Mechanism of Curcumin in the Treatment of Intrauterine Adhesions Based on Network Pharmacology, Molecular docking, and Experimental Validation

Intrauterine adhesions (IUA) is one of the most prevalent gynecological conditions affecting women of childbearing age. The active ingredient curcumin (CUR), derived from turmeric, is a promising candidate for the treatment of IUA. Nevertheless, the mechanism of action remains undetermined. This study investigates the role and mechanism of CUR in the treatment of IUA through network pharmacology, molecular docking, and molecular biology experiments.
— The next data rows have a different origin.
(** [data?.items ?? []] and [data?.status ?? "pending"]. *)
Definition view_items (data : option StepData) : list string :=
  match data with Some d => sd_items d | None => [] end.

Definition view_status (data : option StepData) : StepStatus :=
  match data with Some d => sd_status d | None => pending end.

(** [LiveProcessingStep]: whether the waiting notice is shown,
    [items.length === 0 && status === "pending"]. *)
Definition shows_waiting (data : option StepData) : bool :=
  (Nat.eqb (List.length (view_items data)) 0) && bool_decide (view_status data = pending).

(** [toggleTest] of [LiveTestStep], on the set of expanded test names. *)
Definition toggleTest (name : string) (prev : gset string) : gset string :=
  if bool_decide (name ∈ prev) then prev ∖ {[name]} else prev ∪ {[name]}.

(* ===================================================================== *)
(** ** The stepper *)
(* ===================================================================== *)

(** The four conditional classes of a pill of [PipelineStepper], in the
    order of the source, and whether it shows the check mark. *)
Record pill := mkPill {
  cls_completed : bool;
  cls_viewed : bool;
  cls_active : bool;
  cls_idle : bool;
  check_mark : bool
}.

(** The pill of step [i] for the props the page passes: [currentStep] is
    the viewed step. *)
Definition stepper_pill (st : state) (i : Z) : pill :=
  let isCompleted := bool_decide (i ∈ completedSteps st) in
  let isViewed := viewedStep st =? i in
  let isActive := activeStep st =? i in
  {| cls_completed := isCompleted;
     cls_viewed := isViewed && negb isCompleted;
     cls_active := isActive && negb isViewed && negb isCompleted;
     cls_idle := negb isCompleted && negb isViewed && negb isActive;
     check_mark := isCompleted |}.

Definition classes_on (p : pill) : nat :=
  Nat.b2n (cls_completed p) + Nat.b2n (cls_viewed p)
  + Nat.b2n (cls_active p) + Nat.b2n (cls_idle p).

(* ===================================================================== *)
(** ** More sample data *)
(* ===================================================================== *)

Module Fixture.

Definition lint_running : PipelineEvent := Sample.plain "lint" "running" ["linting"].
Definition ingest_error : PipelineEvent := Sample.plain "ingest" "error" ["spec is not valid"].
Definition mid_run : state :=
  handleEvents [Sample.clone_running; Sample.clone_done] Sample.started.
Definition repo : Js.text := Js.of_string "https://github.com/org/repo".
Definition padded_repo : Js.text := Js.of_string " https://github.com/org/repo ".
Definition idle : world := mkWorld initial_state [].

End Fixture.
(** The bytes of the empty JSON object, and bytes that are no JSON. *)
Lemma detect_str_from_output_bytes_as_parsed_witness :
  detect_str_from_output literal_host (PBytes "{}")
  = detect_str_from_output literal_host (PDict []) /\
  detect_str_from_output literal_host (PBytes "data: ")
  = Ok (PStr (py_str literal_host (PBytes "data: "))).
Proof.
  split.
  - exact (proj1 (detect_str_from_output_bytes_as_parsed literal_host "{}")
             "{}" [] eq_refl eq_refl).
  - exact (proj2 (detect_str_from_output_bytes_as_parsed literal_host "data: ")
             JSONDecodeError eq_refl).
Defined.

(** X4.  On a pydantic model of class [ChatCompletion] with a non-empty
    list of choices, [detect_str_from_output] never raises: it returns the
    string form of [choices[0].message.content], and [str] of the whole
    model when that content is [None] or cannot be reached. *)
Theorem detect_str_from_output_pydantic_completion
    (h : host) (fs : pydict) (c0 : pyval) (rest : list pyval) :
  dict_lookup "choices" fs = Some (PList (c0 :: rest)) ->
  detect_str_from_output h (PModel "ChatCompletion" fs)
  = Ok (PStr (py_str h
                (let content := py_getattr (py_getattr c0 "message") "content" in
                 if is_none content then PModel "ChatCompletion" fs
                 else content))).
Proof.
  intros Hc. unfold detect_str_from_output, openai_model_str. cbn.
  rewrite (dict_get_lookup _ _ _ _ Hc).
  now destruct (is_none (py_getattr (py_getattr c0 "message") "content")).
Qed.

(** A completion model, and one whose choice is a dictionary, which has no
    attribute [message]. *)
Lemma detect_str_from_output_pydantic_completion_witness :
  detect_str_from_output bare_host
    (PModel "ChatCompletion"
       [("choices",
         PList [PModel "Choice"
                  [("message",
                    PModel "ChatCompletionMessage"
                      [("content", PStr "Ho ho")])]])])
  = Ok (PStr "Ho ho") /\
  detect_str_from_output bare_host
    (PModel "ChatCompletion"
       [("choices",
         PList [PDict [("message", PDict [("content", PStr "Ho ho")])]])])
  = Ok (PStr "<object>").
Proof.
  split.
  - exact (detect_str_from_output_pydantic_completion bare_host
             [("choices",
               PList [PModel "Choice"
                        [("message",
                          PModel "ChatCompletionMessage"
                            [("content", PStr "Ho ho")])]])]
             (PModel "Choice"
                [("message",
                  PModel "ChatCompletionMessage" [("content", PStr "Ho ho")])])
             [] eq_refl).
  - exact (detect_str_from_output_pydantic_completion bare_host
             [("choices",
               PList [PDict [("message", PDict [("content", PStr "Ho ho")])]])]
             (PDict [("message", PDict [("content", PStr "Ho ho")])])
             [] eq_refl).
Defined.

(** X5.  On a pydantic model of class [ChatCompletionChunk] with a
    non-empty list of choices, [detect_str_from_output] returns the string
    form of [choices[0].delta.content], and the empty string when that
    content is [None] or the delta has none; it raises [AttributeError]
    when the first choice is a model without an attribute [delta]. *)
Theorem detect_str_from_output_pydantic_chunk
    (h : host) (fs cfs : pydict) (ccls : string) (rest : list pyval) :
  dict_lookup "choices" fs = Some (PList (PModel ccls cfs :: rest)) ->
  detect_str_from_output h (PModel "ChatCompletionChunk" fs)
  = match dict_lookup "delta" cfs with
    | Some delta =>
        let content := py_getattr delta "content" in
        Ok (PStr (if is_none content then "" else py_str h content))
    | None => Raise AttributeError
    end.
Proof.
  intros Hc. unfold detect_str_from_output, openai_model_str. cbn.
  rewrite (dict_get_lookup _ _ _ _ Hc). cbn.
  destruct (dict_lookup "delta" cfs) as [delta|]; [|reflexivity]. cbn.
  now destruct (is_none (py_getattr delta "content")).
Qed.
(** ** OS disk: flatten *)

(** X16. A managed-disk identifier that does not parse: for an OS disk
    whose identifier the parser rejects, [flattenVirtualMachineOSDisk]
    returns the parser's error and makes no lookup (the state of the service
    is unchanged). *)
Theorem flattenVirtualMachineOSDisk_parse_error
    (w : world) (input : OSDisk.t) (managedDisk : ManagedDiskParameters.t)
    (managedDiskId : string) (err : error) :
  OSDisk.ManagedDisk input = Some managedDisk ->
  ManagedDiskParameters.ID managedDisk = Some managedDiskId ->
  ManagedDiskID managedDiskId = inr err ->
  flattenVirtualMachineOSDisk (Some input) w = (Err err, w).
Proof.
  intros Hmd Hid Hparse. run_remote. rewrite Hmd, Hid, Hparse. reflexivity.
Qed.

(** X17. No identifier, no lookup: for a nil OS disk
    [flattenVirtualMachineOSDisk] returns the empty list; for an OS disk
    without managed disk parameters, or whose parameters carry no
    identifier, it returns the mapping of the disk's own fields (an empty
    encryption set identifier, zero for a nil size); in both cases the state
    of the service is unchanged. *)
Theorem flattenVirtualMachineOSDisk_without_identifier
    (w : world) (input : OSDisk.t) :
  flattenVirtualMachineOSDisk None w = (Ok [], w)
  ∧ ((∀ managedDisk,
        OSDisk.ManagedDisk input = Some managedDisk ->
        ManagedDiskParameters.ID managedDisk = None) ->
     flattenVirtualMachineOSDisk (Some input) w
     = (Ok [VMap (list_to_map [
          ("caching", VString (OSDisk.Caching input));
          ("disk_size_gb", VInt (default 0 (OSDisk.DiskSizeGB input)));
          ("diff_disk_settings",
           VList match OSDisk.DiffDiskSettings input with
                 | Some settings =>
                     [VMap (list_to_map
                        [("option",
                          VString (DiffDiskSettings.Option settings))])]
                 | None => []
                 end);
          ("disk_encryption_set_id", VString "");
          ("name", VString (default "" (OSDisk.Name input)));
          ("storage_account_type",
           VString match OSDisk.ManagedDisk input with
                   | Some managedDisk =>
                       ManagedDiskParameters.StorageAccountType managedDisk
                   | None => ""
                   end);
          ("write_accelerator_enabled",
           VBool (default false (OSDisk.WriteAcceleratorEnabled input)))])],
        w)).
Proof.
  split; [reflexivity|]. intros Hno. run_remote.
  assert (Hsize :
    match OSDisk.DiskSizeGB input with
    | Some n => if decide (n ≠ 0) then n else 0
    | None => 0
    end = default 0 (OSDisk.DiskSizeGB input)).
  { destruct (OSDisk.DiskSizeGB input) as [n|]; simpl; [|reflexivity].
    destruct (decide (n ≠ 0)) as [|Hz]; [reflexivity|].
    destruct (decide (n = 0)) as [->|]; [reflexivity|contradiction]. }
  rewrite Hsize.
  destruct (OSDisk.ManagedDisk input) as [managedDisk|]; [|reflexivity].
  rewrite (Hno managedDisk eq_refl). reflexivity.
Qed.
(** [pd.read_excel(archivo)], and the bytes that [df.to_excel(writer,
    index=False)] leaves in the buffer: both belong to pandas, and either
    may raise. *)
Variable read_excel : FileStorage -> attempt DataFrame.
Variable to_excel : DataFrame -> attempt (list Z).

Definition convertir_texto (request_json : option json_body) : response :=
  let body : attempt response :=
    let data :=
      match request_json with
      | Some b => if json_bool b then b else JsonObject []
      | None => JsonObject []
      end in
    numero <-- data_get data (lit "numero") (PyStr []) ;;
    if negb (truthy numero) then Done (Json [(lit "texto", [])] 200)
    else
      texto <-- from_converter (numero_a_texto numero) ;;
      Done (Json [(lit "texto", texto)] 200) in
  match body with
  | Done r => r
  | Failed _ => Json [(lit "error", ERROR_CONVERSION)] 500
  end.

Definition convertir_excel (archivo : option FileStorage) : response :=
  let body : attempt response :=
    match archivo with
    | None => Done (Json [(lit "error", ERROR_NO_FILE)] 400)
    | Some file =>
        if negb (file_bool file)
        then Done (Json [(lit "error", ERROR_NO_FILE)] 400)
        else
          checked <-- validate_file archivo ;;
          let '(is_valid, error_message) := checked in
          if negb is_valid then Done (Json [(lit "error", error_message)] 400)
          else
            match read_excel file with
            | Failed _ => Done (Json [(lit "error", ERROR_INVALID_EXCEL)] 400)
            | Done df =>
                match find_num_column (map fst df) with
                | None => Done (Json [(lit "error", ERROR_NO_COLUMN)] 400)
                | Some col =>
                    if negb (truthy col)
                    then Done (Json [(lit "error", ERROR_NO_COLUMN)] 400)
                    else
                      serie <-- df_getitem df col ;;
                      textos <-- from_converter (apply_rows numero_a_texto serie) ;;
                      let df := df_setitem df (PyStr (lit "Texto")) (map PyStr textos) in
                      data <-- to_excel df ;;
                      Done (SendFile data OUTPUT_FILENAME XLSX_MIMETYPE 200)
                end
            end
    end in
  match body with
  | Done r => r
  | Failed _ => Json [(lit "error", lit "Error interno del servidor.")] 500
  end.

End Handlers.

(** The module-level statements of [app.py] that follow the import of
    [config] read these attributes of [Config], in this order, to set up the
    log files and the handlers. *)
Definition LOGGING_ATTRIBUTES : list pystr :=
  [lit "LOG_DIR"; lit "LOG_FILE"; lit "LOG_MAX_BYTES"; lit "LOG_BACKUP_COUNT";
   lit "LOG_LEVEL"; lit "LOG_FORMAT"; lit "LOG_LEVEL"; lit "LOG_FORMAT";
   lit "LOG_LEVEL"].

Fixpoint read_attributes (classes : config_class -> namespace)
    (c : config_class) (names : list pystr) : attempt (list attr_value) :=
  match names with
  | [] => Done []
  | name :: rest =>
      v <-- class_getattr classes c name ;;
      vs <-- read_attributes classes c rest ;;
      Done (v :: vs)
  end.

(** [import app], up to the message [LexNum iniciado correctamente] *)
Definition import_app {U : UnicodeData} (base_dir : pystr) (env : environ)
  : attempt (list attr_value) :=
  classes <-- import_config base_dir env ;;
  read_attributes classes Config LOGGING_ATTRIBUTES.

(** ** Examples

    An upload and the frame read from it, for the statements below that are
    shown on an instance. *)
Definition libro : FileStorage :=
  {| filename := Some (lit "montos.xlsx"); stream := [80; 75; 3; 4] |}.

Definition hoja : DataFrame :=
  [(PyStr (lit "Fecha"), [PyStr (lit "2025-01-31"); PyStr (lit "2025-02-28")]);
   (PyStr (lit "Número"), [PyFloat float_1523_45; PyStr (lit "$1,234.56 MXN")]);
   (PyStr (lit "Texto"), [PyStr (lit "?"); PyNone])].

Definition hoja_con_inf : DataFrame :=
  [(PyStr (lit "num"), [PyInt 1; PyStr (lit "inf"); PyInt 2])].

(** ** A part of the Unicode character database

    The entries of the database (version 14.0) for the Latin-1 Supplement,
    the Combining Diacritical Marks, the Greek sigmas, the Arabic-Indic
    digits, the combining enclosing circle, the ideographic space and the
    fullwidth forms of ASCII.  An entry gives the decimal value, the
    canonical combining class, the full canonical and compatibility
    decompositions, the full lower and upper case mappings, and whether the
    character is cased and case-ignorable.  A code point that has no entry
    here is treated as a character with no decomposition, class 0, no case
    and no case mapping; the entries of this kind in the blocks above are
    left out. *)
Record ucd_entry := UEntry {
  entry_decimal : option Z;
  entry_combining : Z;
  entry_canonical : list codepoint;
  entry_compat : list codepoint;
  entry_lower : list codepoint;
  entry_upper : list codepoint;
  entry_cased : bool;
  entry_case_ignorable : bool
}.
(** * CSS-transition disabler for views, and the Easy Image glue plugin

    A shallow embedding of

    - [packages/ckeditor5-ui/src/bindings/injectcsstransitiondisabler.ts]:
      the decorator [injectCssTransitionDisabler] and the class mixin
      [CssTransitionMixin];
    - the Easy Image plugin ([EasyImage.init]).

    Views are JavaScript objects that are mutated in place, so they live in
    a store indexed by references, and the code runs in a state-and-exception
    monad over that store: a thrown exception keeps every mutation made
    before it. *)

From stdpp Require Import gmap strings list fin_maps.

Open Scope string_scope.
Open Scope list_scope.
Open Scope stdpp_scope.

(** ** Values, properties, templates *)

(** Object references. *)
Abbreviation loc := nat (only parsing).

(** Function values found on a view.  The two arrow functions created by the
    decorator close over [decorated]; the three methods of the mixin class use
    [this]; every other method of a view is known by its name only. *)
Inductive Method : Type :=
| ArrowDisable (decorated : loc)
| ArrowEnable (decorated : loc)
| MixinDisable
| MixinEnable
| MixinInitialize
| Foreign (name : string).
IUA-related targets were sourced from the GeneCards database. CUR-related targets were obtained from Herb and SwissTarget Prediction. Cytoscape version 3.10.2 was employed to construct PPI networks and to identify core targets. GO and KEGG enrichment analyses were conducted using the DAVID database. Additionally, molecular docking was employed to evaluate the interaction between CUR and core targets. Finally, the mechanism and targets of CUR in IUA were validated through animal experiments. A total of 122 common target points for CUR and IUA were identified. Topological analysis and KEGG analysis identified 20 core target points, encompassing multiple pathways, including inflammation and the PI3K/AKT signaling pathway. Molecular docking results demonstrated that CUR exhibits a strong binding affinity for the core target points. In vivo experiments indicate that CUR significantly alleviates the fibrosis and epithelial-mesenchymal transition (EMT) processes of the endometrium in IUA rats while inhibiting the overexpression of TGF-beta 1 in the uterine tissue of IUA rats and the activation of the PI3K/AKT and TLR4/NLRP3 signaling pathways. CUR can inhibit fibrosis and the EMT process in the endometrium of IUA rats, and its mechanism may be associated with the inhibition of the PI3K/AKT and TLR4/NLRP3 signaling pathways.